Chicken mince, lots of vegies and fresh herbs make these sausage rolls something special.
Source: taste.com.au, pork.com.au
Serve 10
INGREDIENTS
- 1 cup (70g) fresh wholemeal breadcrumbs
- 500g Lilydale Free Range Chicken Mince
- 1 egg, plus 1 extra lightly beaten egg
- 1 zucchini, finely grated
- 1 carrot, finely grated
- 1/2 onion, grated
- 1/4 cup chopped coriander leaves
- 1/4 cup chopped flat-leaf parsley leaves
- 4 sheets frozen puff pastry, just thawed
- 1 tablespoon sesame seeds
- Tomato or sweet chilli or sauce, optional, to serve
Instructions
- 1. Preheat the oven to 200°C and line 2 baking sheets with baking paper.
- 2. Process crumbs, chicken and unbeaten egg in a food processor until well combined. Place in a bowl, mix well with vegetables and herbs, then season.

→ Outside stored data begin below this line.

Lemma lex_number n : is_number n = true → lexes_to n [TNum n].
Proof.
  intros Hn r Hr. destruct n as [|c n]; [done|]. simpl in Hn.
  destruct (num_start c) as [p|] eqn:Hstart; simpl in Hn; [|done].
  destruct (num_run p n) as [p'|] eqn:Hrun; [|done].
  simpl app.
  rewrite (lex_from_silent LDefault c (LNum p [c]))
    by (by apply lex_default_num_start).
  rewrite (lex_num_run n p [c] p' r Hrun). by apply lex_num_end.
Qed.

(** *** The lexer on the text of an array or of an object *)

Lemma lexes_to_nil : lexes_to [] [].
Proof. intros r _. simpl. by destruct (lex_from LDefault r). Qed.

Lemma lexes_separated (parts : list (jsstring * list token)) :
  Forall (λ p, lexes_to (fst p) (snd p)) parts →
  ∀ r, bounded r = true →
    bounded (concat ((λ q, 44%N :: q) <$> (fst <$> parts)) ++ r) = true
    ∧ lex_from LDefault (concat ((λ q, 44%N :: q) <$> (fst <$> parts)) ++ r) =
      rest ← lex_from LDefault r;
      Some (concat ((λ q, TComma :: q) <$> (snd <$> parts)) ++ rest).
Proof.
  induction 1 as [|[s ts] parts Hp _ IH]; intros r Hr; csimpl.
  - split; [done|]. by destruct (lex_from LDefault r).
  - split; [done|]. destruct (IH r Hr) as [Hb Hlex]. simpl in Hp.
    rewrite <- app_assoc, (Hp _ Hb), Hlex.
    destruct (lex_from LDefault r) as [rest|]; simpl; [|done].
    by rewrite <- app_assoc.
Qed.

Lemma lexes_join (parts : list (jsstring * list token)) :
  Forall (λ p, lexes_to (fst p) (snd p)) parts →
  lexes_to (join_comma (fst <$> parts)) (join_tokens (snd <$> parts)).
Proof.
  intros Hparts. destruct Hparts as [|[s ts] parts Hp Hparts]; csimpl.
  - apply lexes_to_nil.
  - intros r Hr. destruct (lexes_separated parts Hparts r Hr) as [Hb Hlex].
    simpl in Hp. rewrite <- app_assoc, (Hp _ Hb), Hlex.
    destruct (lex_from LDefault r) as [rest|]; simpl; [|done].
    by rewrite <- app_assoc.
Qed.

Lemma lexes_enclosed (op cl : N) (top tcl : token) s ts :
  lex_step LDefault op = Some ([top], LDefault) →
  lex_step LDefault cl = Some ([tcl], LDefault) →
  is_boundary cl = true →
  lexes_to s ts → lexes_to ([op] ++ s ++ [cl]) ([top] ++ ts ++ [tcl]).
Proof.
  intros Hop Hcl Hb Hs r Hr. simpl app.
  rewrite (lex_from_token LDefault op top) by done.
  rewrite <- app_assoc. simpl app. rewrite (Hs (cl :: r)) by done.
  rewrite (lex_from_token LDefault cl tcl) by done.
  destruct (lex_from LDefault r) as [rest|]; simpl; [|done].
  by rewrite <- app_assoc.
Qed.

Lemma lexes_member k s ts :
  code_units k = true → lexes_to s ts →
  lexes_to (quote k ++ [58%N] ++ s) (TStr k :: TColon :: ts).
Proof.
  intros Hk Hs r Hr. rewrite <- !app_assoc. rewrite lex_quote by done.
  simpl app. rewrite (lex_from_token LDefault 58 TColon) by reflexivity.
  rewrite (Hs r Hr). by destruct (lex_from LDefault r).
Qed.

(** The lexer reads the text of a value as its tokens. *)
Lemma lex_stringify v :
  readable v = true → lexes_to (stringify v) (tokens v).
Proof.
  induction v as [|b|n|s|xs IH|ms IH] using value_nested_ind; intros Hwf.
  - intros r _. simpl. by destruct (lex_from LDefault r).
  - intros r _. destruct b; simpl; by destruct (lex_from LDefault r).
  - destruct n as [negative|negative|negative m e].
    + by apply lex_number, to_string_is_number.
    + intros r _. simpl. by destruct (lex_from LDefault r).
    + by apply lex_number, to_string_is_number.
  - intros r _. by apply lex_quote.
  - simpl in Hwf. simpl stringify. simpl tokens.
    apply (lexes_enclosed 91 93 TLBrack TRBrack); try done.
    pose proof (lexes_join ((λ x, (stringify x, tokens x)) <$> xs)) as Hj.
    rewrite <- !list_fmap_compose in Hj. apply Hj.
    apply Is_true_true, forallb_True in Hwf.
    rewrite Forall_forall in IH, Hwf.
    apply Forall_fmap, Forall_forall. intros x Hx. simpl.
    apply (IH x Hx). apply Is_true_true. by apply Hwf.
  - simpl in Hwf. apply andb_true_iff in Hwf as [Hwf _].
    simpl stringify. simpl tokens.
    apply (lexes_enclosed 123 125 TLBrace TRBrace); try done.
    pose proof (lexes_join
      ((λ kv, (quote (fst kv) ++ [58%N] ++ stringify (snd kv),
               TStr (fst kv) :: TColon :: tokens (snd kv))) <$> ms)) as Hj.
    rewrite <- !list_fmap_compose in Hj. apply Hj.
    apply Is_true_true, forallb_True in Hwf.
    rewrite Forall_forall in IH, Hwf.
    apply Forall_fmap, Forall_forall. intros [k x] Hkx. simpl.
    pose proof (IH _ Hkx) as Hx. pose proof (Hwf _ Hkx) as Hwx. simpl in *.
    apply Is_true_true in Hwx.
    apply andb_true_iff in Hwx as [Hk Hwx]. apply andb_true_iff in Hk as [Hk _].
    apply lexes_member; [done|by apply Hx].
Qed.

(** *** The parser on the tokens of a value *)

Lemma jsmap_set_fresh {V} (m : list (jsstring * V)) k v :
  k ∉ fst <$> m → JSMap.set m k v = m ++ [(k, v)].
Proof.
  induction m as [|[k' v'] m IH]; csimpl; [done|].
  intros Hk. apply not_elem_of_cons in Hk as [Hne Hk].
  destruct (decide (k' = k)); [done|]. by rewrite IH.
Qed.

(** A name that does not start with a digit takes the next place. *)
Lemma define_property_ordinary m k v :
  ordinary_key k = true → define_property m k v = JSMap.set m k v.
Proof.
  intros Hk. unfold define_property.
  replace (array_index k) with (@None Z); [done|].
  destruct k as [|c k]; [done|]. simpl in Hk. apply negb_true_iff in Hk.
  unfold array_index. simpl Number.read_digits.
  change (Number.is_digit c) with (is_digit c). by rewrite Hk.
Qed.

Lemma parse_array_start v stk :
  parse_run (PArrStart stk) (tokens v) =
  parse_run (PValue (FArr [] :: stk)) (tokens v).
Proof. by destruct v as [|[]|[]| | |]. Qed.

Lemma parse_elements xs :
  Forall (λ x, ∀ stk, parse_run (PValue stk) (tokens x)
                      = Some (complete (reread x) stk)) xs →
  ∀ acc stk,
    parse_run (PArrNext acc stk)
      (concat ((λ q, TComma :: q) <$> map tokens xs))
    = Some (PArrNext (acc ++ map reread xs) stk).
Proof.
  induction 1 as [|x xs Hx _ IH]; intros acc stk; csimpl.
  - by rewrite app_nil_r.
  - rewrite parse_run_app, Hx. simpl. rewrite IH. by rewrite <- app_assoc.
Qed.

Lemma parse_members ms :
  Forall (λ kv, ordinary_key (fst kv) = true
                ∧ ∀ stk, parse_run (PValue stk) (tokens (snd kv))
                         = Some (complete (reread (snd kv)) stk)) ms →
  ∀ acc stk,
    NoDup ((fst <$> acc) ++ (fst <$> ms)) →
    parse_run (PObjNext acc stk)
      (concat ((λ q, TComma :: q) <$>
               map (λ kv, TStr (fst kv) :: TColon :: tokens (snd kv)) ms))
    = Some (PObjNext (acc ++ map (λ kv, (fst kv, reread (snd kv))) ms) stk).
Proof.
  induction 1 as [|[k v] ms [Hk Hv] _ IH]; intros acc stk Hnd; csimpl.
  - by rewrite app_nil_r.
  - simpl in Hk, Hv. rewrite parse_run_app, Hv. simpl.
    csimpl in Hnd. apply NoDup_app in Hnd as (Hacc & Hdisj & Hms).
    apply NoDup_cons in Hms as [Hfresh Hms].
    rewrite define_property_ordinary by done.
    rewrite jsmap_set_fresh
      by (intros Hin; apply (Hdisj _ Hin); left).
    rewrite IH; [by rewrite <- app_assoc|].
    rewrite fmap_app. csimpl. apply NoDup_app. split_and!.
    + apply NoDup_app. split_and!; [done| |apply NoDup_singleton].
      intros x Hx ->%list_elem_of_singleton. apply (Hdisj _ Hx). left.
    + intros x [Hx| ->%list_elem_of_singleton]%elem_of_app Hin; [|done].
      apply (Hdisj _ Hx). by right.
    + done.
Qed.

(** The parser reads the tokens of a value back as what the peer reads
    of that value. *)
Lemma parse_tokens v :
  readable v = true →
  ∀ stk, parse_run (PValue stk) (tokens v) = Some (complete (reread v) stk).
Proof.
  induction v as [|b|n|s|xs IH|ms IH] using value_nested_ind; intros Hwf stk;
    try done.
  - by destruct b.
  - by destruct n.
  - simpl in Hwf. apply Is_true_true, forallb_True in Hwf.
    assert (Forall (λ x, ∀ stk, parse_run (PValue stk) (tokens x)
                                = Some (complete (reread x) stk)) xs) as Hxs.
    { rewrite Forall_forall in IH, Hwf |- *. intros x Hx.
      apply (IH x Hx). apply Is_true_true. by apply Hwf. }
    destruct Hxs as [|x xs Hx Hxs]; [done|].
    simpl tokens. simpl app. simpl parse_run.
    rewrite <- app_assoc, parse_run_app, parse_array_start, Hx. simpl.
    rewrite parse_run_app, parse_elements by done. done.
  - simpl in Hwf. apply andb_true_iff in Hwf as [Hwf Hnd].
    apply bool_decide_eq_true in Hnd.
    apply Is_true_true, forallb_True in Hwf.
    assert (Forall (λ kv, ordinary_key (fst kv) = true
                          ∧ ∀ stk, parse_run (PValue stk) (tokens (snd kv))
                                   = Some (complete (reread (snd kv)) stk))
              ms) as Hms.
    { rewrite Forall_forall in IH, Hwf |- *. intros [k x] Hkx.
      pose proof (Hwf _ Hkx) as Hwx. simpl in Hwx.
      apply Is_true_true in Hwx. apply andb_true_iff in Hwx as [Hk Hwx].
      apply andb_true_iff in Hk as [_ Hk]. split; [done|].
      by apply (IH _ Hkx). }
    destruct Hms as [|[k x] ms [Hk Hx] Hms]; [done|].
    simpl tokens. simpl app. simpl parse_run.
    rewrite <- app_assoc, parse_run_app. simpl in Hk, Hx. rewrite Hx. simpl.
    rewrite define_property_ordinary by done.
    change (JSMap.set [] k (reread x)) with [(k, reread x)].
    rewrite parse_run_app, (parse_members ms Hms [(k, reread x)] stk) by done.
    done.
Qed.

(** *** What is read back is what was written *)

Lemma search_reads fuel target p q n k c :
  Number.search fuel target p q n k = Some c →
  Number.reads_as target c = true.
Proof.
  revert k. induction fuel as [|fuel IH]; intros k; simpl; [done|].
  destruct (List.find _ _) as [c'|] eqn:Hfind; [|apply IH].
  intros [= <-]. by apply List.find_some in Hfind as [_ ?].
Qed.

- 3. Place 1 pastry sheet on a floured surface and halve. Spoon an eighth of the mixture lengthways along centre of each piece. Fold 1 edge of pastry over and tuck in beside filling, then fold over other side to make a roll, pressing down lightly to seal. Repeat with remaining pastry and filling.
- 4. Cut rolls into 3cm pieces and cut two small incisions into each roll to prevent splitting. Place on baking sheets, cover and chill for 30 minutes.
- 5. Brush with beaten egg and sprinkle with sesame seeds.
- 6. Bake for 25-30 minutes until the rolls are lightly browned and cooked through. Serve with sauce on the side.